January 11 marked the 16th anniversary of the date that the first prisoners were transferred to the US prison in Guantanamo, Cuba. To mark the occasion, about 30 protesters, myself included, gathered in Washington, DC, as part of Witness Against Torture, a weeklong fast aimed at closing the prison and abolishing torture forever.
It is long past time.
In 2007, there were 430 prisoners in Guantanamo. Today, 41 men are imprisoned there, including 31 who have endured more than a decade of imprisonment without charge.
None of the 41 prisoners now in Guantanamo was captured by the US military on a battlefield. Afghan militias and the Pakistani military were paid cash bounties for selling most of these prisoners into US custody. Notes Aisha Manar of the London Campaign to Close Guantanamo: “The rights-violating practices surrounding Guantanamo are now a model for the detention and incarceration policies of the US and other states.”

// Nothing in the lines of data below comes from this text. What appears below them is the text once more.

(** The loss of a member of a group. *)
Lemma wp_lost_member n u f nb s :
  env_ok host_db → db_ready f nb s → nb ≤ 2 ^ 30 → all_short f →
  world s → notifies_ok (u_tab s) → n < MAX_REAL_USERS → entry_at n (u_tab s) = Some u →
  u_login u ≠ LOGIN_FALSE → u_group u ≠ [] →
  let ut' := entry_set n (cleared_user u) (u_tab s) in
  let gt' := left_groups (find_group (u_group u) (g_tab s)) ut' (g_tab s) in
  let registered := (0 <? length (u_realname u))%nat in
  ∃ s', s_lost_user n s = Some (0, s') ∧ u_tab s' = ut' ∧
    g_tab s' = after_loss n registered (take MAX_NICKLEN (u_nickname u)) (clock s) ut' <$> gt' ∧
    (∀ g, g ∈ g_tab s' → g_mod g ≠ n) ∧ world s'.
Proof.
  intros HE Hr Hnb Hf Hw Hno Hn Hu Hl Hg ut' gt' reg. pose proof Hw as [Hs Ht].
  destruct (find_home _ _ _ _ _ Ht Hu Hg) as (g & Hgi & Ec). set (ogi := find_group (u_group u) (g_tab s)) in *.
  assert (entry_at n ut' = Some (cleared_user u)) as Hu' by (apply entry_set_at; by rewrite Hu).
  set (gt2 := after_loss n reg (take MAX_NICKLEN (u_nickname u)) (clock s) ut' <$> gt').
  cut (wp (s_lost_user n) (λ r s', r = 0 ∧ world s' ∧ u_tab s' = ut' ∧ g_tab s' = gt2) s).
  { intros (r & s' & Hrun & -> & Hw' & Eu & Eg)%wp_run. exists s'. split; [done|]. split; [done|]. split; [done|].
    split; [|done]. rewrite Eg. intros g' (g0 & -> & _)%list_elem_of_fmap. by eapply after_loss_mod. }
  assert (strncpy (u_group u) MAX_GROUPLEN = u_group u) as Egr.
  { unfold strncpy. apply take_ge. by eapply t_ulen. }
  assert (is_Some (entry_at n (S_kill s))) as [k Hk].
  { apply entry_at_range. destruct Hs as (Hlu & -> & _). rewrite <-Hlu. apply entry_at_range. by rewrite Hu. }
  unfold s_lost_user. destruct (Z.leb_spec MAX_REAL_USERS n); [lia|]. apply wp_bind. eapply wp_user_at; [done|].
  destruct (Z.eqb_spec (u_login u) LOGIN_FALSE); [done|]. apply wp_bind. eapply wp_int_at; [done|].
  cbv zeta. rewrite Egr. apply wp_bind. eapply wp_mono; [by apply wp_notify_off|]. intros [] s1 [es ->].
  apply wp_bind. destruct (clear_user_item_ok n (log es s) u) as (d & c & Hrun); [done|done| |].
  { apply (signoff_ready n u f nb); done. }
  unfold wp at 1. rewrite Hrun. cbn [u_tab g_tab log set_events]. fold ut'.
  match goal with |- wp _ _ ?S => set (s2 := S) end.
  assert (arrays_sized s2) as Hs2.
  { destruct Hs as (?&?&?&?&?). unfold arrays_sized, s2, ut'. cbn. unfold forget. by rewrite !length_fmap, !length_entry_set. }
  assert (tables (-1) ut' gt') as Ht' by (apply (tables_move _ _ n u (cleared_user u) (-1)); [done|done|by left]).
  apply wp_bind, wp_gets. cbn [g_tab s2]. fold ogi. destruct (Z.ltb_spec ogi 0); [apply entry_at_lookup in Hgi; lia|].
  apply wp_seq. eapply wp_mono; [by apply (wp_old_group ogi g _ _ s2 Hs2 Hgi)|]. intros [] s3 A3. apply wp_bind.
  eapply wp_mono; [apply (wp_lost_mods MAX_GROUPS n (cleared_user u) reg (take MAX_NICKLEN (u_nickname u)) gt' s2 s3); [done|exact A3| |done|done|]|].
  - exact Ht'.
  - etransitivity; [apply mods_bound|]. by rewrite (t_groups _ _ _ Ht').
  - intros [] s4 [[es4 ->] Ht4]. apply wp_ret. split; [done|]. split; [by split|done].
Qed.

(** The slot of a user who is not logged in is only cleared. *)
Lemma lost_unlogged n u s :
  arrays_sized s → n < MAX_REAL_USERS → entry_at n (u_tab s) = Some u → u_login u = LOGIN_FALSE →
  ∃ s', s_lost_user n s = Some (0, s') ∧ u_tab s' = entry_set n (cleared_user u) (u_tab s) ∧ g_tab s' = g_tab s ∧ arrays_sized s'.
Proof.
  intros Hs Hn Hu El. unfold s_lost_user. destruct (Z.leb_spec MAX_REAL_USERS n); [lia|]. erewrite bind_runs by (by apply user_at_run).
  rewrite El. change (LOGIN_FALSE =? LOGIN_FALSE) with true. cbn iota.
  destruct (clear_user_item_ok n s u) as (d & c & E); [done|done| |].
  { intros v Hv Hlog. rewrite Hu in Hv. injection Hv as <-. rewrite El in Hlog. done. }
  erewrite bind_runs by exact E. eexists. split; [reflexivity|]. split; [done|]. split; [done|].
  destruct Hs as (?&?&?&?&?). unfold arrays_sized, forget. cbn. by rewrite !length_fmap, !length_entry_set.
Qed.

End lost.

(** C9: a lost connection.  The slot is cleared and no other entry of the user
    table changes.  If the user was not logged in, the groups stay as they are.
    If the user was logged in and in a group, the loop over the groups of the
    lost moderator ends; the user's group disappears if nobody is left in it;
    each group the user moderated is passed to its least idle user or, when the
    user was registered, waits for the user for [MOD_TIMEOUT] seconds; nothing
    else changes in the groups, the tables stay consistent, and the slot
    moderates no group any more.  (The slot of a user who was logged in without
    a group may stay a moderator.) *)
Theorem s_lost_user_correct `{BuildConfig} `{Host} `{Commands} n u f nb (s : st) :
  env_ok host_db → db_ready f nb s → nb ≤ 2 ^ 30 → all_short f →
  world s → notifies_ok (u_tab s) → n < MAX_REAL_USERS → entry_at n (u_tab s) = Some u →
  u_login u = LOGIN_FALSE ∨ u_group u ≠ [] →
  let ut' := entry_set n (cleared_user u) (u_tab s) in
  let gt' := left_groups (find_group (u_group u) (g_tab s)) ut' (g_tab s) in
  let registered := (0 <? length (u_realname u))%nat in
  ∃ s', s_lost_user n s = Some (0, s') ∧ u_tab s' = ut' ∧
    (u_login u = LOGIN_FALSE → g_tab s' = g_tab s) ∧
    (u_login u ≠ LOGIN_FALSE →
      g_tab s' = after_loss n registered (take MAX_NICKLEN (u_nickname u)) (clock s) ut' <$> gt' ∧
      world s' ∧ ∀ g, g ∈ g_tab s' → g_mod g ≠ n).
Proof.
  intros HE Hr Hnb Hf Hw Hno Hn Hu Hc ut' gt' reg. destruct (decide (u_login u = LOGIN_FALSE)) as [El|El].
  - destruct (lost_unlogged n u s) as (s' & Hrun & H1' & H2' & _); [apply Hw|done..|]. exists s'. by split_and!.
  - destruct Hc as [?|Hg]; [done|]. destruct (wp_lost_member n u f nb s) as (s' & Hrun & H1' & H2' & H3' & H4'); [done..|].
    exists s'. by split_and!.
Qed.

(** ** The start *)

(** A slot nobody uses. *)
Definition blank (u : user) : Prop := u = cleared_user u.

Section start.
Context `{BuildConfig} `{Host} `{Commands}.
Implicit Types s : st.

Lemma with_db_total {A} E (fail : A) body d :
  (∀ x d1, db d1 = Some x → is_Some (body d1)) → is_Some (with_db E fail body d).
Proof.
  intros Hb. unfold with_db, icbdb_open, bind. cbn.
  destruct (db d) as [x|] eqn:Ed; [|destruct (dbm_open _ _ _) as [x|]; [|done]]; cbn.
  - destruct (Hb x (Icbdb (Some x) (open_count d + 1) (icbdb_multiuser d) (databuf d) (idisk d)) eq_refl) as [[r d2] Hr].
    rewrite Hr. unfold icbdb_close, ret. cbn. by destruct (_ || _).
  - destruct (Hb x (set_db (Some x) (Icbdb None (open_count d + 1) (icbdb_multiuser d) (databuf d) (idisk d))) eq_refl)
      as [[r d2] Hr].
    rewrite Hr. unfold icbdb_close, ret. cbn. by destruct (_ || _).
Qed.
Lemma icbdb_set_total E c a v d : is_Some (icbdb_set E c a v d).
Proof.
  apply with_db_total. intros x d1 Hx. unfold bind, gets, lift.
  destruct v; cbn; rewrite Hx; by destruct (dbm_store _ _ _ _ _).
Qed.
Lemma icbdb_open_total E d : is_Some (icbdb_open E d).
Proof. unfold icbdb_open. cbv zeta. destruct (db _); [done|]. by destruct (dbm_open _ _ _). Qed.

Lemma wp_with_userdb {A} (m : M icbdb A) Q s :
  is_Some (m (userdb s)) → (∀ r d, Q r (set_userdb d s)) → wp (with_userdb m) Q s.
Proof. intros [[r d] E] HQ. unfold wp, with_userdb. rewrite E. apply HQ. Qed.

(** Recording a time of signing on never fails. *)
Lemma wp_signon n u Q s :
  entry_at n (u_tab s) = Some u → (∀ r d c, Q r (set_userdb d (set_curtime c s))) → wp (nickwritetime n 0) Q s.
Proof.
  intros Hu HQ. unfold nickwritetime. apply wp_bind. eapply wp_user_at; [done|].
  destruct (u_realname u).
  { apply wp_ret. specialize (HQ (-1) (userdb s) (curtime s)). by destruct s. }
  apply wp_bind, wp_gets, wp_bind, wp_modify, wp_bind, wp_with_userdb; [apply icbdb_open_total|]. intros ok d1.
  change (negb (0 =? 0)) with false. cbn iota. apply wp_bind, wp_ret, wp_bind, wp_with_userdb; [apply icbdb_set_total|].
  intros r d2. apply wp_bind, wp_with_userdb; [unfold icbdb_close; cbv zeta; by destruct (_ || _)|].
  intros [] d3. apply wp_ret. specialize (HQ 0 d3 (clock s)). by destruct s.
Qed.

Lemma wp_init_groups s :
  length (g_tab s) = MAX_GROUPS →
  wp init_groups (λ _ s', s' = set_g_tab (replicate MAX_GROUPS cleared_group) s) s.
Proof.
  intros Hl. eapply wp_mono; [apply (wp_for_zseq (λ i s', ∃ gt, s' = set_g_tab gt s ∧ length gt = MAX_GROUPS ∧
    ∀ j, 0 ≤ j < i → entry_at j gt = Some cleared_group) (Z.of_nat MAX_GROUPS))|].
  - lia.
  - exists (g_tab s). split; [by destruct s|]. split; [done|]. lia.
  - intros i s' Hi (gt & -> & Hlen & Hc). destruct (proj2 (entry_at_range gt i)) as [g Hg]; [lia|].
    eapply wp_upd_group; [done|]. exists (entry_set i cleared_group gt). split; [done|].
    split; [by rewrite length_entry_set|]. intros j Hj. destruct (decide (j = i)) as [->|Hne].
    + apply entry_set_at. by rewrite Hg.
    + rewrite entry_set_ne by done. apply Hc. lia.
  - intros [] s' (gt & -> & Hlen & Hc). f_equal. apply list_eq. intros i.
    destruct (decide (i < MAX_GROUPS)%nat) as [Hi|Hi].
    + rewrite lookup_replicate_2 by done. rewrite <-entry_at_nat. apply Hc. lia.
    + rewrite !lookup_ge_None_2; [done|rewrite length_replicate; lia|lia].
Qed.

(** Slots below [i] are blank, no slot is in use. *)
Definition clearing (s0 : st) (i : Z) (s : st) : Prop :=
  arrays_sized s ∧ g_tab s = g_tab s0 ∧ glob s = glob s0 ∧ events s = events s0 ∧ is_booting s = is_booting s0 ∧
  ∀ j u, entry_at j (u_tab s) = Some u → u_login u = LOGIN_FALSE ∧ (j < i → blank u).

A June 2017 article by the Associated Press revealed that the United Arab Emirates, a member of the US-backed, Saudi-led coalition, operates a network of secret prisons in Southern Yemen, where prisoners are subjected to extreme torture. This has included being trussed to a rotating machine called “the grill” and exposed to a roasting fire.
“Nearly 2,000 men have disappeared into the clandestine prisons,” the AP reports, “a number so high that it has triggered near-weekly protests among families seeking information about missing sons, brothers and fathers.”
One of the main detention complexes is at Riyan Airport in Yemen’s southern city of Mukalla. Former detainees, speaking on condition of anonymity, told of “being crammed into shipping containers smeared with feces and blindfolded for weeks on end. They said they were beaten, trussed up on the “grill,” and sexually assaulted.
A member of the Yemeni security force set up by the United Arab Emirates told the AP that American forces were at times only yards away. The Bush-era “black sites” aren’t coming back, and Guantanamo isn’t being refilled. But the US is still able to farm out interrogation to allies like the UAE.
“It would be a stretch to believe the US did not know or could not have known that there was a real risk of torture,” Lynn Maalouf, Amnesty International’s director of research in the Middle East, said in a statement.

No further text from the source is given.